### MATERIAL PROVIDED
┄┄┄┄┄┄

(** *** Single-precision values

    The tensors of lines 59-65 are [float32].  Every value they hold is an
    integer (a [0]/[1] indicator, a position, or their product), so a
    float is represented by the integer it equals; [float32_of_Z] is the
    cast, rounding to a 24-bit significand, ties to even. *)
Definition float32_of_Z (z : Z) : Z :=
  let m := Z.abs z in
  if (m <? 2 ^ 24)%Z then z
  else
    let e := (Z.log2 m - 23)%Z in
    let q := Z.shiftr m e in
    let r := Z.land m (2 ^ e - 1) in
    let half := (2 ^ (e - 1))%Z in
    let q' :=
      if (r <? half)%Z then q
      else if (half <? r)%Z then (q + 1)%Z
      else if Z.even q then q else (q + 1)%Z in
    (Z.sgn z * Z.shiftl q' e)%Z.

(** [tf.range(tf.cast(seq_length, tf.float32), dtype=tf.float32)]: the
    position ramp [0, 1, ..., seq_length - 1] in single precision. *)
Definition tf_range_float32 (seq_length : nat) : list Z :=
  List.map (fun i => float32_of_Z (Z.of_nat i)) (seq 0 seq_length).

(** [tf.cast(tf.equal(X, encoder.delimiter_token), tf.int32)], one row. *)
Definition delimiters (delimiter_token : Z) (row : list Z) : list Z :=
  List.map (fun t => if (t =? delimiter_token)%Z then 1%Z else 0%Z) row.

(** [tf.cumsum(delimiters, exclusive=True, axis=1)], one row. *)
Fixpoint cumsum_exclusive (acc : Z) (row : list Z) : list Z :=
  match row with
  | [] => []
  | x :: rest => acc :: cumsum_exclusive (acc + x)%Z rest
  end.

(** [tf.shape(delimiters)[1]] of a two-dimensional tensor given by its rows. *)
Definition seq_length (X : list (list Z)) : nat :=
  match X with
  | [] => 0
  | row :: _ => length row
  end.

(** A list of rows is a tensor when all rows have the same length. *)
Definition rectangular (X : list (list Z)) : Prop :=
  forall row, In row X -> length row = seq_length X.

(** The indicator times the ramp, one row (the ramp is broadcast over the
    batch). *)
Definition masked_ramp (delimiter_token : Z) (ramp row : list Z) : list Z :=
  zip_with Z.mul
    (List.map float32_of_Z (delimiters delimiter_token row)) ramp.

┄┄┄┄┄┄

### PROBLEM DESCRIPTION
In full and without changes, give the data above once more.

### TASK ANSWER
(** *** Single-precision values

    The tensors of lines 59-65 are [float32].  Every value they hold is an
    integer (a [0]/[1] indicator, a position, or their product), so a
    float is represented by the integer it equals; [float32_of_Z] is the
    cast, rounding to a 24-bit significand, ties to even. *)
Definition float32_of_Z (z : Z) : Z :=
  let m := Z.abs z in
  if (m <? 2 ^ 24)%Z then z
  else
    let e := (Z.log2 m - 23)%Z in
    let q := Z.shiftr m e in
    let r := Z.land m (2 ^ e - 1) in
    let half := (2 ^ (e - 1))%Z in
    let q' :=
      if (r <? half)%Z then q
      else if (half <? r)%Z then (q + 1)%Z
      else if Z.even q then q else (q + 1)%Z in
    (Z.sgn z * Z.shiftl q' e)%Z.

(** [tf.range(tf.cast(seq_length, tf.float32), dtype=tf.float32)]: the
    position ramp [0, 1, ..., seq_length - 1] in single precision. *)
Definition tf_range_float32 (seq_length : nat) : list Z :=
  List.map (fun i => float32_of_Z (Z.of_nat i)) (seq 0 seq_length).

(** [tf.cast(tf.equal(X, encoder.delimiter_token), tf.int32)], one row. *)
Definition delimiters (delimiter_token : Z) (row : list Z) : list Z :=
  List.map (fun t => if (t =? delimiter_token)%Z then 1%Z else 0%Z) row.

(** [tf.cumsum(delimiters, exclusive=True, axis=1)], one row. *)
Fixpoint cumsum_exclusive (acc : Z) (row : list Z) : list Z :=
  match row with
  | [] => []
  | x :: rest => acc :: cumsum_exclusive (acc + x)%Z rest
  end.

(** [tf.shape(delimiters)[1]] of a two-dimensional tensor given by its rows. *)
Definition seq_length (X : list (list Z)) : nat :=
  match X with
  | [] => 0
  | row :: _ => length row
  end.

(** A list of rows is a tensor when all rows have the same length. *)
Definition rectangular (X : list (list Z)) : Prop :=
  forall row, In row X -> length row = seq_length X.

(** The indicator times the ramp, one row (the ramp is broadcast over the
    batch). *)
Definition masked_ramp (delimiter_token : Z) (ramp row : list Z) : list Z :=
  zip_with Z.mul
    (List.map float32_of_Z (delimiters delimiter_token row)) ramp.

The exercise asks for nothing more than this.